## Exercise description
Only one span of the listing below should come back. It runs from the line with "(addressSends s') k = vs" through the line with "intros H vs.", and each of its lines must be reproduced exactly.

## Data for this exercise
=== Begin Enclosure ===
(** ** The gap between messages to one address *)

(** One operation on the messages of one address: pruned, or charged no sooner
    than a minute after the last one known, and only by a counted event. *)
Lemma exec_address k o s ans s' :
  exec o s = (ans, s') →
  let vs := spent_of (addressSends s) k in
  match counted AddressSends k (o, ans) with
  | Some t => op_time o = Some t ∧ spent_of (addressSends s') k = recent vs t ++ [t]
              ∧ too_soon t (recent vs t) = false
  | None => spent_of (addressSends s') k = vs
            ∨ ∃ t, op_time o = Some t ∧ spent_of (addressSends s') k = recent vs t
  end.
Proof.
  intros H vs. destruct (counted AddressSends k (o, ans)) as [t|] eqn:Ec.
  - destruct (exec_ledger AddressSends k o s ans s' H) as [_ Hc].
    destruct (Hc t Ec) as (Ht & _ & Hs). split_and!; [done|done|].
    destruct o; try discriminate Ec. cbn [exec] in H. unfold plain in H.
    destruct (Reserve seed ctx r s) as [e s1] eqn:E. cbn [fst snd] in H. injection H as <- <-.
    destruct e; [discriminate Ec|]. cbn [counted] in Ec. case_bool_decide; [|done]. simplify_eq.
    apply Reserve_budgets in E as [[? _]|(Hc' & _)]; [done|]. by apply Hc'.
  - destruct (op_time o) as [now|] eqn:Ht.
    2:{ left. assert (Hs : s' = snd (exec o s)) by (by rewrite H). unfold vs.
        by rewrite Hs, (requests_ledger AddressSends _ _ (timeless_budgets o s Ht) : addressSends _ = _). }
    destruct o; try discriminate Ht; cbn [op_time] in Ht; injection Ht as <-; cbn [exec] in H.
    + unfold plain in H. destruct (Reserve seed ctx r s) as [e s1] eqn:E. cbn [fst snd] in H. injection H as <- <-.
      apply Reserve_budgets in E as [[He ->]|(_ & Ha & _)]; [by left|]. right. eexists; split; [done|].
      rewrite Ha. destruct e; [by rewrite app_nil_r|]. cbn [counted] in Ec.
      destruct (bool_decide (_ = k)); [done|]. by rewrite app_nil_r.
    + unfold returning in H. destruct (Verify seed ctx a s) as [e s1] eqn:E. cbn [fst snd] in H. injection H as <- <-.
      apply Verify_budgets in E as [[Hctx ->]|(charged & _ & _ & Ha & _)]; [by left|]. right. eauto.
    + unfold plain in H. destruct (CreatePreAuth seed ctx r s) as [e s1] eqn:E. cbn [fst snd] in H. injection H as <- <-.
      apply CreatePreAuth_budgets in E as [[He ->]|(_ & Ha & _)]; [by left|]. right. eauto.
Qed.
=== End Enclosure ===
## Exercise output
  | None => spent_of (addressSends s') k = vs
            ∨ ∃ t, op_time o = Some t ∧ spent_of (addressSends s') k = recent vs t
  end.
Proof.
  intros H vs. destruct (counted AddressSends k (o, ans)) as [t|] eqn:Ec.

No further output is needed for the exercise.